Шли в мирскую избу угором, там рыжие холмушки подсохли, и сквозь сивые пласты прошлогодней травы ершилась зеленая молодь, по небу плыли редкие прозрачные облачка – Божьи барашки. Солнце уже садилось, и притихшая после половодья река ровно катилась, будто бы налитая медью. Около мирской избы дорогоры сбивались в кучки, толковали о том о сем; самые крикливые мужики вились около Петры Чикина, тот высился горой меж них. Около Калины Богошкова тоже кружит народ, но тут больше молчали, еще вспоминали промысел и ненастный взводень, когда уже набили тюленя и шли к берегу, но, слава Богу, слава Богу, все обошлось; и сейчас на душе было покойно от тихого благословенного вечера, от недавней удачи, от мягких неторопливых слов.
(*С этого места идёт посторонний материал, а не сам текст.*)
Definition ideintr (fuel : nat) : M ide_sys unit :=
  acquire id_lk;;
  q ← mget id_queue;
  match q with
  | None => release id_lk
  | Some i =>
      n ← mget (λ s, id_qnext s i);
      set_queue n;;
      b ← get_buf i;
      (if Z.land (b_flags b) B_DIRTY =? 0 then
         r ← idewait fuel true;
         if 0 <=? r then data ← insl; put_buf i (f_data data b) else mret tt
       else mret tt);;
      b ← get_buf i;
      put_buf i (f_flags (Z.land (Z.lor (b_flags b) B_VALID) (Z.lnot B_DIRTY)) b);;
      set_sleeping (λ w, w ∖ {[i]});;
      (match n with Some _ => idestart fuel n | None => mret tt end);;
      release id_lk
  end.

(** The walk to the end of the queue: [None] is the address of [idequeue],
    [Some i] that of [qnext] of buffer [i]. *)
Fixpoint queue_end (fuel : nat) (pp : option nat) : M ide_sys (option nat) :=
  match fuel with
  | O => mnofuel
  | S fuel =>
      q ← mget (λ s, match pp with None => id_queue s | Some i => id_qnext s i end);
      match q with None => mret pp | Some i => queue_end fuel (Some i) end
  end.

(** The wait for the end of the request, with the lock held: the process goes
    to sleep on the buffer, which releases the lock, or is done. *)
Definition iderw_test (i : nat) : M ide_sys bool :=
  b ← get_buf i;
  if negb (Z.land (b_flags b) (Z.lor B_VALID B_DIRTY) =? B_VALID)
  then set_sleeping (λ w, {[i]} ∪ w);; release id_lk;; mret false
  else release id_lk;; mret true.
(* ===== verification/Log.v ===== *)
(** The write-ahead log (log.c), with the superblock it is found through
    (readsb of fs.c).

    A process that would have to wait for a commit is [Blocked].  Block numbers
    of the header are bit patterns of 32-bit words, the count is signed. *)

From Stdlib Require Import ZArith Lia.
From stdpp Require Import base numbers strings option gmap sets list list_numbers fin_maps fin_map_dom.
From S2P Require Import Prelude Spinlock Sleeplock Mem Block Bio Cache.

(** * Data *)
Abbreviation LOGSIZE := 30.
Abbreviation MAXOPBLOCKS := 10.

Record superblock := Superblock {
  sb_size : Z;
  sb_nblocks : Z;
  sb_ninodes : Z;
  sb_nlog : Z;
  sb_logstart : Z;
  sb_inodestart : Z;
  sb_bmapstart : Z
}.

(** [struct log]; [lh.block] is an array of [LOGSIZE] words. *)
Record log_state := Log {
  lg_lock : bool;
  lg_start : Z;
  lg_size : Z;
  lg_outstanding : Z;
  lg_committing : bool;
  lg_dev : Z;
  lh_n : Z;
  lh_block : list Z
}.

Record log_sys := LogSys { ls_bc : bcache_state; ls_log : log_state }.

Definition LBC : lens log_sys bcache_state := Lens ls_bc (λ b s, LogSys b (ls_log s)).
Definition LLG : lens log_sys log_state := Lens ls_log (λ l s, LogSys (ls_bc s) l).
Definition llk : lens log_sys bool :=
  Lens (λ s, lg_lock (ls_log s)) (λ b s, LogSys (ls_bc s)
    (let l := ls_log s in Log b (lg_start l) (lg_size l) (lg_outstanding l) (lg_committing l)
       (lg_dev l) (lh_n l) (lh_block l))).

Definition w_place (dev start size : Z) (l : log_state) : log_state :=
  Log (lg_lock l) start size (lg_outstanding l) (lg_committing l) dev (lh_n l) (lh_block l).
Definition w_outstanding (v : Z) (l : log_state) : log_state :=
  Log (lg_lock l) (lg_start l) (lg_size l) v (lg_committing l) (lg_dev l) (lh_n l) (lh_block l).
Definition w_committing (v : bool) (l : log_state) : log_state :=
  Log (lg_lock l) (lg_start l) (lg_size l) (lg_outstanding l) v (lg_dev l) (lh_n l) (lh_block l).
Definition w_n (v : Z) (l : log_state) : log_state :=
  Log (lg_lock l) (lg_start l) (lg_size l) (lg_outstanding l) (lg_committing l) (lg_dev l) v (lh_block l).
Definition w_block (i : nat) (v : Z) (l : log_state) : log_state :=
  Log (lg_lock l) (lg_start l) (lg_size l) (lg_outstanding l) (lg_committing l) (lg_dev l) (lh_n l)
    (<[i := v]> (lh_block l)).

(** [log.lh.block[i] = v], which must be inside the array. *)
Definition set_block (i : nat) (v : Z) : M log_sys unit := λ s,
  if (i <? length (lh_block (ls_log s)))%nat then Ok (tt, put LLG (w_block i v (ls_log s)) s) else Fault.
Definition log_get {T} (f : log_state → T) : M log_sys T := mget (λ s, f (ls_log s)).
Definition log_mod (f : log_state → log_state) : M log_sys unit := zoom LLG (mmod f).

Section log.
Context `{BlockDriver}.
Variable mypid : Z.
Заходили в избу по зову старосты, кланялись иконам, клали свои шапки на полати и воронец, рассаживались по лавкам чинно по богатству и званью; свое место знали и свиное рыло в чужой огород не совали и дела не торопили.
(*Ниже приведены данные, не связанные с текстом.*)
Lemma wrote_app sb dev V1 x1 off l1 V2 x2 l2 V3 x3 : wrote sb dev V1 x1 off l1 V2 x2 →
  wrote sb dev V2 x2 (off + Z.of_nat (length l1)) l2 V3 x3 → 0 ≤ off → off + Z.of_nat (length l1) ≤ MAXFILE * BSIZE →
  wrote sb dev V1 x1 off (l1 ++ l2) V3 x3.
Proof.
  intros W1 W2 Hoff Hmax. split; try apply W2.
  - rewrite (wr_meta _ _ _ _ _ _ _ _ W2), (wr_meta _ _ _ _ _ _ _ _ W1). done.
  - intros p Hp. rewrite (wr_byte _ _ _ _ _ _ _ _ W2) by done. rewrite <- put_bytes_app. unfold put_bytes at 1 2.
    case_decide; [done|]. by rewrite (wr_byte _ _ _ _ _ _ _ _ W1).
  - intros p Hp. rewrite length_app in Hp. destruct (decide (p < off + Z.of_nat (length l1))).
    + apply (wr_grow _ _ _ _ _ _ _ _ W2); [Z.div_mod_to_equations; lia|]. apply (wr_there _ _ _ _ _ _ _ _ W1). lia.
    + apply (wr_there _ _ _ _ _ _ _ _ W2). lia.
  - intros bn Hbn Hn. by apply (wr_grow _ _ _ _ _ _ _ _ W2), (wr_grow _ _ _ _ _ _ _ _ W1).
  - intros b Hb Hu Hbm Hno. rewrite (wr_keep _ _ _ _ _ _ _ _ W2); [by apply W1|done|apply W1; [lia|done]|done|].
    intros Ho. apply Hno. apply (wr_owns _ _ _ _ _ _ _ _ W1); [lia|done|done].
  - intros b Hb Hu Ho. apply (wr_owns _ _ _ _ _ _ _ _ W1); [done..|]. apply (wr_owns _ _ _ _ _ _ _ _ W2); [done| |done].
    by apply W1.
  - eapply used_mono_trans; [apply W1|apply W2].
Qed.

(** One block: it is there after [bmap], and some of its bytes are replaced. *)
Lemma wrote_block sb dev V x V1 x1 off l : fsg V sb dev → file_ok V sb dev x → grown sb dev V x V1 x1 → 0 ≤ off →
  off / BSIZE < MAXFILE → fblock V1 x1 (off / BSIZE) ≠ 0 → off mod BSIZE + Z.of_nat (length l) ≤ BSIZE → Forall is_u8 l →
  let a := fblock V1 x1 (off / BSIZE) in
  let V' := blocks_upd dev a (splice (V1 dev a) (Z.to_nat (off mod BSIZE)) l) V1 in
  wrote sb dev V x off l V' x1.
Proof.
  intros Hg Hf G Hoff Hmax Hn Hl Hu8 a V'. set (bn := off / BSIZE) in *.
  assert (Hbn : in_file bn) by (unfold bn; Z.div_mod_to_equations; lia). pose proof (Z.mod_pos_bound off BSIZE ltac:(lia)) as Hm.
  pose proof (gr_file _ _ _ _ _ _ G) as Hf1. pose proof (gr_fsg _ _ _ _ _ _ G) as Hg1.
  destruct (fo_map _ _ _ _ Hf1 bn Hbn Hn) as [[Har Hau Hab Hai] Hain]. fold a in Har, Hau, Hab, Hai, Hain.
  destruct (fg_block _ _ _ Hg1 a ltac:(lia)) as [Hlen Ha8]. unfold block_len in Hlen.
  assert (Hd1 : i_dev x1 = dev) by apply Hf1. assert (Han : (a =? 0) = false) by (by apply Z.eqb_neq).
  assert (Hfb : ∀ bn', fblock V' x1 bn' = fblock V1 x1 bn').
  { intros bn'. apply fblock_frame. intros Hi. rewrite Hd1. unfold V'. by rewrite blocks_upd_ne by congruence. }
  assert (Hm1 : used_mono V1 V' sb dev) by (by apply used_mono_upd).
  split.
  - apply G.
  - apply fsg_upd; [done|done|unfold block_len; by rewrite splice_length by lia|by apply splice_u8].
  - apply (file_frame V1); [done|done|]. intros Hi. rewrite Hd1. unfold V'. by rewrite blocks_upd_ne by congruence.
  - intros p Hp. unfold put_bytes. assert (Hbp : in_file (p / BSIZE)) by (Z.div_mod_to_equations; lia).
    unfold fbyte at 1. rewrite Hfb, Hd1. destruct (decide (p / BSIZE = bn)) as [E|E].
    + rewrite E. fold a. rewrite Han. unfold V'. rewrite blocks_upd_eq.
      rewrite at8_splice by (rewrite ?Hlen; Z.div_mod_to_equations; lia). rewrite Z2Nat.id by lia.
      assert (Ep : p mod BSIZE = p - off + off mod BSIZE) by (unfold bn in E; Z.div_mod_to_equations; lia).
      rewrite Ep. repeat case_decide; try lia; [f_equal; lia|].
      rewrite <-(grown_byte sb dev V x V1 x1 p Hf G Hp). unfold fbyte. rewrite E, Hd1. fold a. by rewrite Han, Ep.
    + rewrite decide_False by (unfold bn in E; Z.div_mod_to_equations; lia).
      rewrite <-(grown_byte sb dev V x V1 x1 p Hf G Hp). unfold fbyte. rewrite Hd1.
      destruct (Z.eqb_spec (fblock V1 x1 (p / BSIZE)) 0) as [|Hn']; [done|]. unfold V'. rewrite blocks_upd_ne; [done|].
      intros [= E']. apply E. by apply (fo_inj _ _ _ _ Hf1).
  - intros p Hp. rewrite Hfb. replace (p / BSIZE) with bn by (unfold bn; Z.div_mod_to_equations; lia). done.
  - intros bn' Hbn' Hn'. rewrite Hfb. by rewrite (gr_map _ _ _ _ _ _ G bn' Hbn' Hn').
  - intros b Hb Hu Hbm Hno. assert (Hba : b ≠ a).
    { intros ->. destruct (decide (fblock V x bn = 0)) as [E|E].
      - destruct (gr_new _ _ _ _ _ _ G bn Hbn E Hn). unfold a in Hu. congruence.
      - apply Hno. split; [lia|]. right. exists bn. split; [done|]. by rewrite <-(gr_map _ _ _ _ _ _ G bn Hbn E). }
    unfold V'. rewrite blocks_upd_ne by congruence. apply (gr_keep _ _ _ _ _ _ G); [lia|done|done|].
    intros ->. apply Hno. split; [lia|by left].
  - intros b Hb Hu [H0 [->|(bn' & Hbn' & E)]].
    + destruct (gr_ind _ _ _ _ _ _ G) as [E|E]; [|congruence]. split; [done|by left].
    + rewrite Hfb in E. split; [done|]. right. exists bn'. split; [done|].
      destruct (decide (fblock V x bn' = 0)) as [E0|E0]; [|by rewrite <-(gr_map _ _ _ _ _ _ G bn' Hbn' E0)].
      destruct (gr_new _ _ _ _ _ _ G bn' Hbn' E0) as [Hx _]; congruence.
  - eapply used_mono_trans; [apply G|done].
Qed.

(** How many blocks the bytes from [off] to [off + n] lie in. *)
Definition nblk (off n : Z) : nat := if decide (n ≤ 0) then 0 else Z.to_nat ((off mod BSIZE + n + (BSIZE - 1)) / BSIZE).

Lemma nblk_step off n : 0 < n → let m := Z.min n (BSIZE - off mod BSIZE) in nblk off n = S (nblk (off + m) (n - m)).
Proof.
  intros Hn m. pose proof (Z.mod_pos_bound off BSIZE ltac:(lia)) as Hm. unfold nblk. rewrite decide_False by lia.
  destruct (decide (n ≤ BSIZE - off mod BSIZE)) as [Hle|Hgt].
  - rewrite decide_True by lia. assert (E : (off mod BSIZE + n + (BSIZE - 1)) / BSIZE = 1); [|by rewrite E].
    symmetry. apply (Z.div_unique _ _ 1 (off mod BSIZE + n - 1)); lia.
  - rewrite decide_False by lia. assert (m = BSIZE - off mod BSIZE) as -> by lia.
    replace ((off + (BSIZE - off mod BSIZE)) mod BSIZE) with 0 by (Z.div_mod_to_equations; lia).
    assert (E : (off mod BSIZE + n + (BSIZE - 1)) / BSIZE = (0 + (n - (BSIZE - off mod BSIZE)) + (BSIZE - 1)) / BSIZE + 1).
    { rewrite <- Z.div_add by lia. f_equal. lia. }
    rewrite E. pose proof (Z.div_pos (0 + (n - (BSIZE - off mod BSIZE)) + (BSIZE - 1)) BSIZE ltac:(lia) ltac:(lia)). lia.
Qed.

Lemma nblk_bound off n : 0 ≤ n → (Z.of_nat (nblk off n) - 2) * BSIZE < n.
Proof.
  intros Hn. unfold nblk. case_decide; [lia|]. pose proof (Z.mod_pos_bound off BSIZE ltac:(lia)).
  rewrite Z2Nat.id by (apply Z.div_pos; lia). Z.div_mod_to_equations. lia.
Qed.

(** The body of the loop of [writei]. *)
Definition write_body (ip : nat) (off : Z) (l : list Z) : M fs_state unit :=
  dev ← ifld ip i_dev;
  b ← bmap mypid ip (off / BSIZE);
  bp ← zoom FBC (bread mypid dev b);
  d ← zoom FBC (bderef (Some bp) b_data);
  zoom FBC (bassign (Some bp) (f_data (splice d (Z.to_nat (off mod BSIZE)) l)));;
  zoom FLS (log_write bp);;
  zoom FBC (brelse mypid bp).

(** A turn is the body and the rest. *)
Lemma write_turn {A} ip off l (k : M fs_state A) s s1 : write_body ip off l s = Ok (tt, s1) →
  (dev ← ifld ip i_dev;
   b ← bmap mypid ip (off / BSIZE);
   bp ← zoom FBC (bread mypid dev b);
   d ← zoom FBC (bderef (Some bp) b_data);
   zoom FBC (bassign (Some bp) (f_data (splice d (Z.to_nat (off mod BSIZE)) l)));;
   zoom FLS (log_write bp);;
   zoom FBC (brelse mypid bp);; k) s = k s1.
Proof.
  unfold write_body. intros E.
  do 6 (apply bind_Ok_inv in E as (? & ? & E1 & E); erewrite bind_Ok by exact E1; clear E1).
  by erewrite bind_Ok by exact E.
Qed.

Lemma write_body_run s V hs ip x off l : let sb := fs_sb s in let dev := lg_dev (ls_log (fs_ls s)) in
  fs_inode s !! ip = Some x → tx mypid (fs_ls s) V ∅ hs → fsg V sb dev → file_ok V sb dev x →
  0 ≤ off → off / BSIZE < MAXFILE → off mod BSIZE + Z.of_nat (length l) ≤ BSIZE → Forall is_u8 l →
  log_room (ls_log (fs_ls s)) hs 6 → (2 ≤ nfree V sb dev)%nat →
  ∃ ls' x' V' hs', write_body ip off l s = Ok (tt, put FIC (<[ip := x']> (fs_inode s)) (put FLS ls' s)) ∧
    tx mypid ls' V' ∅ hs' ∧ wrote sb dev V x off l V' x' ∧ (length hs' ≤ length hs + 6)%nat ∧
    (nfree V sb dev ≤ nfree V' sb dev + 2)%nat ∧ bc_disk (ls_bc ls') = bc_disk (ls_bc (fs_ls s)) ∧
    same_log (ls_log (fs_ls s)) (ls_log ls').
Proof.
  intros sb dev Hx Ht Hg Hf Hoff Hmax Hl Hu8 [Hr1 Hr2] Hn. assert (Hbn : in_file (off / BSIZE)) by (Z.div_mod_to_equations; lia).
  destruct (bmap_run s V hs ip x (off / BSIZE)) as ([bc1 l1] & x1 & V1 & hs1 & E1 & Ht1 & HG & Hn1 & Hl1 & Hf1 & Hd1 & Hs1);
    try done; [split; lia|].
  pose proof Hs1 as (El & _ & Esz & _). cbn [ls_log ls_bc] in *.
  destruct (fo_map _ _ _ _ (gr_file _ _ _ _ _ _ HG) _ Hbn Hn1) as [[Har _ Hab _] _].
  pose proof (wrote_block sb dev V x V1 x1 off l Hg Hf HG Hoff Hmax Hn1 Hl Hu8) as HW.
  set (a := fblock V1 x1 (off / BSIZE)) in *. cbv zeta in HW. fold dev in El, Har. fold sb in Har, Hab.
  destruct (tx_bread mypid bc1 l1 V1 ∅ hs1 a Ht1) as (i & bc2 & E2 & _ & Ht2 & Hd2 & _).
  { rewrite El. apply Hg. } { rewrite El. apply (ge_blk _ _ _ (fg_geom _ _ _ Hg)). lia. } { intros ?. by rewrite lookup_empty. }
  { rewrite map_size_empty, NBUF_30. lia. }
  pose proof (tx_data mypid bc2 l1 V1 _ hs1 i a Ht2 ltac:(by rewrite lookup_insert_eq)) as E3.
  destruct (tx_update mypid bc2 l1 V1 _ hs1 i a (splice (V1 dev a) (Z.to_nat (off mod BSIZE)) l) Ht2)
    as (bc3 & bc4 & l5 & bc6 & E4 & E5 & E6 & Ht6 & Hd6 & Hs6); [by rewrite lookup_insert_eq|split; rewrite ?Esz; lia|].
  rewrite delete_insert_id in Ht6 by done. rewrite El in Ht6, E2, E3.
  eexists (LogSys bc6 l5), x1, _, _. split_and!; [|exact Ht6|exact HW|..].
  - unfold write_body. erewrite bind_Ok by (by apply ifld_run). rewrite (fo_dev _ _ _ _ Hf).
    erewrite bind_Ok by exact E1. fold a dev. kstep E2. kstep E3. kstep E4. kstep E5. erewrite zoom_Ok by exact E6. done.
  - pose proof (logged_length hs1 a). lia.
  - rewrite nfree_upd by done. done.
  - simpl. congruence.
  - by eapply same_log_trans.
Qed.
Староста сидел за столом, добрый отечный человек с больным горлом, оттого с постоянным платком на шее; подле писарь чистил гусиное перо, смотрел на свет, тер его о коричневую понитчину, будто в нем и заключалась суть дела. Лицо писаря стало чужое и незнакомое деревне, словно и не бегал по Дорогой Горе Владимерко Попов еще сопливым, так и звали тогда – сопливый губан; потом как-то пристал к священнику мезенскому и выучился, говорят, большой грамоте. А косоглазый, ведь от роду косоглазый, смотри ты, и глаза не помешали. Но ловкий мужик, меж пальцев у него не протечет, из рук не выпадет, и сейчас будто в потолок смотрит, а косым глазом далеко видит, ой как далеко, и порой щурится, словно бы подмигивает кому. Круто знает свое дело Владимерко Попов. И когда староста заговорил тихим могильным голосом, все мужики на писаря глянули, словно он говорил речь.